7. The wireless acquisition calculator device according to claim 6, wherein the adjusting assembly (200) comprises a sleeve shaft (230), the sleeve shaft (230) is sleeved on the supporting shaft (220), an A trigger piece (231) and a B trigger piece (232) are installed on the sleeve shaft (230), the A trigger piece (231) and the driven piece (360) are correspondingly arranged, the B trigger piece (232) and the end part of the telescopic rod (340) are correspondingly arranged, the A trigger piece (231) is used for abutting against the driven piece (360), the driven piece (360) is driven to be far away from the supporting shaft (220), the B trigger piece (232) is used for abutting against the telescopic rod (340), and the telescopic rod (340) is driven to move downwards. The sleeve shaft (230) is connected with the driving assembly (110), the driving assembly (110) is arranged on the supporting frame (100), and the driving assembly (110) is used for driving the sleeve shaft (230) to rotate.

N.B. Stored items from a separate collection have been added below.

(** ** DOM and storage *)

(** An element: tag name, the properties assigned to it in assignment
    order, and its child nodes. *)
#[local] Unset Elimination Schemes.
Inductive node : Type :=
  | Element (tagName : string) (props : list (string * string))
            (childNodes : list node).
#[local] Set Elimination Schemes.

Definition createElement (tag : string) : node := Element tag [] [].

Definition set_prop (k v : string) (n : node) : node :=
  match n with
  | Element t ps cs => Element t (ps ++ [(k, v)]) cs
  end.

Definition appendChild (c : node) (n : node) : node :=
  match n with
  | Element t ps cs => Element t ps (cs ++ [c])
  end.

(** Listeners the scripts register on the toggle's change event. *)
Inductive listener : Type :=
  | ThemeListener.   (* script.js, lines 38-41 *)

(** The part of the browser the scripts read or write.
    - [localStorage]: the origin's key/value store;
    - [rootStyle]: the declarations set on the inline style of [:root],
      property name to the value text handed to [setProperty];
    - [navbar]: the inner markup of the element with id navbar;
    - [themeToggle]: the checked state of the input inside the element with
      id theme-switch, [None] while the document has no such input;
    - [changeListeners]: the listeners attached to that input;
    - [siteList]: the child nodes of the element with id site-list. *)
Record page : Type := Page {
  localStorage : gmap string string;
  rootStyle : gmap string string;
  navbar : string;
  themeToggle : option bool;
  changeListeners : list listener;
  siteList : list node
}.

Definition getItem (k : string) (p : page) : option string :=
  localStorage p !! k.

Definition setItem (k v : string) (p : page) : page :=
  Page (<[k := v]> (localStorage p)) (rootStyle p) (navbar p)
       (themeToggle p) (changeListeners p) (siteList p).

Definition setProperty (k v : string) (p : page) : page :=
  Page (localStorage p) (<[k := v]> (rootStyle p)) (navbar p)
       (themeToggle p) (changeListeners p) (siteList p).

(** ** script.js: the theme controller *)

(** Lines 1-10. *)
Definition updateTheme (theme : option string) (p : page) : page :=
  let p := setProperty "--crust" ("var(--" +:+ to_string theme +:+ "-crust)") p in
  let p := setProperty "--mantle" ("var(--" +:+ to_string theme +:+ "-mantle)") p in
  let p := setProperty "--base" ("var(--" +:+ to_string theme +:+ "-base)") p in
  let p := setProperty "--surface0" ("var(--" +:+ to_string theme +:+ "-surface0)") p in
  let p := setProperty "--surface1" ("var(--" +:+ to_string theme +:+ "-surface1)") p in
  let p := setProperty "--surface2" ("var(--" +:+ to_string theme +:+ "-surface2)") p in
  setProperty "--text" ("var(--" +:+ to_string theme +:+ "-text)") p.

(** Lines 13-17: the load sequence. *)
Definition theme_init (p : page) : page :=
  let theme := getItem "theme" p in
  let p := match theme with
           | None => setItem "theme" "dark" p
           | Some _ => p
           end in
  updateTheme (getItem "theme" p) p.

(** Lines 38-41: the body of the change listener; [checked] is
    [e.target.checked]. *)
Definition on_change (checked : bool) (p : page) : page :=
  let p := setItem "theme" (if checked then "light" else "dark") p in
  updateTheme (getItem "theme" p) p.

Definition run_listener (l : listener) (checked : bool) (p : page) : page :=
  match l with
  | ThemeListener => on_change checked p
  end.

(** ** The navbar loader, in its two copies *)

(** The promises the loader creates, named by the expression that creates
    them (script.js lines 19-29, the stand-alone loader lines 2-12). *)
Record loader : Type := Loader {
  fetchP : promise unit;       (* fetch("navbar.html") *)
  textP : promise string;      (* .then((response) => response.text()) *)
  chainP : promise unit;       (* .then((data) => resolve(data)) *)
  getNavbar : promise string;  (* new Promise(...) *)
  thenP : promise unit         (* getNavbar.then(...) *)
}.

Inductive script : Type :=
  | ScriptJs      (* script.js *)
  | NavbarOnly.   (* the stand-alone navbar loader *)

(** What the environment can do to the page: settle the fetch, settle the
    body read, or (the user) flip the checkbox. *)
Inductive event : Type :=
  | FetchResolved
  | FetchRejected
  | TextResolved (data : string)
  | TextRejected
  | Change (checked : bool).

Inductive outcome : Type :=
  | Returned
  | Threw.

Section Loader.

(** The navbar fragment is not parsed by the scripts; what matters of it
    is whether its markup holds an input inside an element with id
    theme-switch, and that input's initial checked state. *)
Variable parse_toggle : string → option bool.

(** [document.getElementById("navbar").innerHTML = data]: the former
    children of the placeholder, with their listeners, are replaced by
    the parsed fragment. *)
Definition set_navbar (data : string) (p : page) : page :=
  Page (localStorage p) (rootStyle p) data (parse_toggle data) []
       (siteList p).

(** script.js, lines 29-42. *)
Definition on_navbar_script (data : string) (p : page) : page * outcome :=
  let p := set_navbar data p in
  let theme := getItem "theme" p in
  match themeToggle p with
  | None => (p, Threw)   (* lines 33-36 dereference null *)
  | Some _ =>
      (Page (localStorage p) (rootStyle p) (navbar p)
            (Some (bool_decide (theme = Some "light")))
            (changeListeners p ++ [ThemeListener]) (siteList p),
       Returned)
  end.

(** The stand-alone loader, lines 12-14. *)
Definition on_navbar_only (data : string) (p : page) : page * outcome :=
  (set_navbar data p, Returned).

Definition on_navbar (v : script) : string → page → page * outcome :=
  match v with
  | ScriptJs => on_navbar_script
  | NavbarOnly => on_navbar_only
  end.

Definition settle (o : outcome) : promise unit :=
  match o with
  | Returned => Fulfilled ()
  | Threw => Rejected
  end.

(** The user flips the checkbox to [checked]; the change event then runs
    the attached listeners in order. *)
Definition dispatch_change (checked : bool) (p : page) : page :=
  let p := Page (localStorage p) (rootStyle p) (navbar p) (Some checked)
                (changeListeners p) (siteList p) in
  foldl (λ q l, run_listener l checked q) p (changeListeners p).

(** One event. [None]: the event cannot happen in this state (a promise
    settles once; a checkbox that is not in the document cannot be
    flipped). *)
Definition step (v : script) (st : loader * page) (e : event)
  : option (loader * page) :=
  let '(rt, p) := st in
  match e with
  | FetchResolved =>
      match fetchP rt with
      | Pending =>
          Some (Loader (Fulfilled ()) (textP rt) (chainP rt) (getNavbar rt)
                       (thenP rt), p)
      | _ => None
      end
  | FetchRejected =>
      match fetchP rt with
      | Pending =>
          (* no rejection handler anywhere: the rejection runs down the
             chain and [resolve] is never called *)
          Some (Loader Rejected Rejected Rejected (getNavbar rt) (thenP rt),
                p)
      | _ => None
      end
  | TextResolved data =>
      match fetchP rt, textP rt with
      | Fulfilled _, Pending =>
          match getNavbar rt with
          | Pending =>
              (* resolve(data), then the reaction registered by
                 getNavbar.then *)
              let '(p', o) := on_navbar v data p in
              Some (Loader (fetchP rt) (Fulfilled data) (Fulfilled ())
                           (Fulfilled data) (settle o), p')
          | _ =>
              Some (Loader (fetchP rt) (Fulfilled data) (Fulfilled ())
                           (getNavbar rt) (thenP rt), p)
          end
      | _, _ => None
      end
  | TextRejected =>
      match fetchP rt, textP rt with
      | Fulfilled _, Pending =>
          Some (Loader (fetchP rt) Rejected Rejected (getNavbar rt)
                       (thenP rt), p)
      | _, _ => None
      end
  | Change checked =>
      match themeToggle p with
      | Some _ => Some (rt, dispatch_change checked p)
      | None => None
      end
  end.

Definition run (v : script)
  : loader * page → list event → option (loader * page) :=
  exec (step v).

(** The page as served: storage and root style as the browser has them,
    the placeholder's markup, no toggle yet. *)
Definition host_page (ls style : gmap string string) (nav : string)
    (cards : list node) : page :=
  Page ls style nav None [] cards.

(** The synchronous part of each script: script.js runs the load sequence
    and then creates the promises; the stand-alone loader only creates
    the promises. *)
Definition boot (v : script) (p : page) : loader * page :=
  (Loader Pending Pending Pending Pending Pending,
   match v with
   | ScriptJs => theme_init p
   | NavbarOnly => p
   end).

End Loader.

(** ** js/sites.js: the site lister *)

Record site_data : Type := SiteData {
  title : string;
  description : string
}.

Record site : Type := Site {
  name : string;
  data : site_data
}.

(** The body of [GET /api/sites]. *)
Record api_response : Type := ApiResponse {
  sites : list site
}.

(** Where one invocation of the [forEach] callback stands.  A suspended
    invocation keeps its locals: the record and the two elements created
    before the first [await]. *)
Inductive task : Type :=
  | AwaitIconFetch (s : site) (link div : node)   (* suspended at line 15 *)
  | AwaitIconBlob (s : site) (link div : node)    (* suspended at line 16 *)
  | TaskDone                                      (* ran through line 36 *)
  | TaskFailed.                                   (* an await rejected *)

(** Where [getSites] itself stands. *)
Inductive frame : Type :=
  | AwaitSitesFetch   (* suspended at line 2 *)
  | AwaitSitesJson    (* suspended at line 3 *)
  | GetSitesReturned
  | GetSitesThrew.

Record lister : Type := Lister {
  main : frame;
  tasks : list task
}.

Section Lister.

(** The icon bytes and [URL.createObjectURL] are the browser's. *)
Variable blob : Type.
Variable createObjectURL : blob → string.

(** Network completions; [i] is the position of the record whose callback
    invocation issued the request. *)
Inductive net_event : Type :=
  | SitesFetched
  | SitesFetchFailed
  | SitesParsed (body : api_response)
  | SitesParseFailed
  | IconFetched (i : nat)
  | IconFetchFailed (i : nat)
  | IconRead (i : nat) (icon : blob)
  | IconReadFailed (i : nat).

(** Lines 9-15: the callback up to its first [await]. *)
Definition card_start (s : site) : task :=
  let link := createElement "a" in
  let link := set_prop "href" ("/sites/" +:+ name s) link in
  let link := set_prop "style" "display: block" link in
  let link := set_prop "target" "_blank" link in
  let div := createElement "div" in
  AwaitIconFetch s link div.

(** Lines 18-36: the callback after the icon has been read. *)
Definition card_finish (s : site) (link div : node) (icon : blob) (p : page)
  : page :=
  let image := createElement "img" in
  let image := set_prop "src" (createObjectURL icon) image in
  let image := set_prop "className" "site-icon" image in
  let name := createElement "h3" in
  let name := set_prop "innerText" (title (data s)) name in
  let name := set_prop "className" "site-name" name in
  let description_ := createElement "p" in
  let description_ := set_prop "innerText" (description (data s)) description_ in
  let description_ := set_prop "className" "site-description" description_ in
  let div := appendChild image div in
  let div := appendChild name div in
  let div := appendChild description_ div in
  let link := appendChild div link in
  let link := set_prop "className" "site" link in
  Page (localStorage p) (rootStyle p) (navbar p) (themeToggle p)
       (changeListeners p) (siteList p ++ [link]).
(** * Bounded response synthesis of the Databricks and Notion MCP servers

    A shallow embedding of the shaping functions of
    [databricks/server/src/main.py] and [notion/server/src/main.py]:
    text truncation, offset/limit windows, the notebook cell model
    (parse, validate, update, reconstruct), the poll-until-terminal loop
    and the eager block traversal, followed by the properties that the
    specification states about them.

    Conventions of the embedding.
    - A Python [str] is a [string]; one [ascii] stands for one code point
      (the code points U+0000 to U+00FF), so [String.length] is [len].
    - A Python [int] is a [Z].
    - A Python [dict] with string keys is a [gmap string value].
    - Upstream services are explicit state: every operation takes the
      state of the remote workspace and returns the new one together with
      its outcome, which is a returned value or a raised exception. *)

From Stdlib Require Import ZArith String Ascii List Lia DecimalString.
From stdpp Require Import gmap strings list.

Set Warnings "-register-all".

Open Scope string_scope.
Open Scope list_scope.
Open Scope Z_scope.

(** ** Python values *)

Inductive value :=
| VNone
| VBool (b : bool)
| VInt (z : Z)
| VStr (s : string)
| VList (l : list value)
| VDict (d : gmap string value)
| VIntDict (d : gmap Z value).

(** [s if s is not None else None], as a value. *)
Definition opt_value (o : option string) : value :=
  match o with Some s => VStr s | None => VNone end.

(** Truthiness of an optional string: [None] and the empty string are false. *)
Definition truthy (o : option string) : option string :=
  match o with
  | Some "" => None
  | _ => o
  end.

(** ** Python strings *)

Module PyStr.

Definition NL : ascii := "010"%char.
Definition nl : string := String NL "".

Definition len (s : string) : Z := Z.of_nat (String.length s).

(** [str.isspace] on one code point below U+0100: the C0 controls
    U+0009..U+000D and U+001C..U+001F, the space, NEL and NBSP. *)
Definition isspace (c : ascii) : bool :=
  let n := N_of_ascii c in
  ((9 <=? n) && (n <=? 13) || (28 <=? n) && (n <=? 32)
   || (n =? 133) || (n =? 160))%N.

Fixpoint lstrip (s : string) : string :=
  match s with
  | "" => ""
  | String c s' => if isspace c then lstrip s' else s
  end.

Fixpoint rstrip (s : string) : string :=
  match s with
  | "" => ""
  | String c s' =>
      match rstrip s' with
      | "" => if isspace c then "" else String c ""
      | r => String c r
      end
  end.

8. The wireless acquisition calculator device of claim 7, wherein the a trigger (231) has an abutment ramp for urging the passive member (360) against the passive member (360) in a direction away from the support shaft (220), and an a-maintaining surface for maintaining the passive member (360) in a state away from the support shaft (220).

9. The wireless acquisition calculator device of claim 8, wherein the passive member has a ramp that mates with the abutment ramp.

10. The wireless acquisition calculator device of claim 7, wherein the B trigger (232) includes a push down ramp for urging the telescoping rod (340) downward against an end of the telescoping rod (340) and a B holding surface for holding the telescoping rod (340) in a depressed state.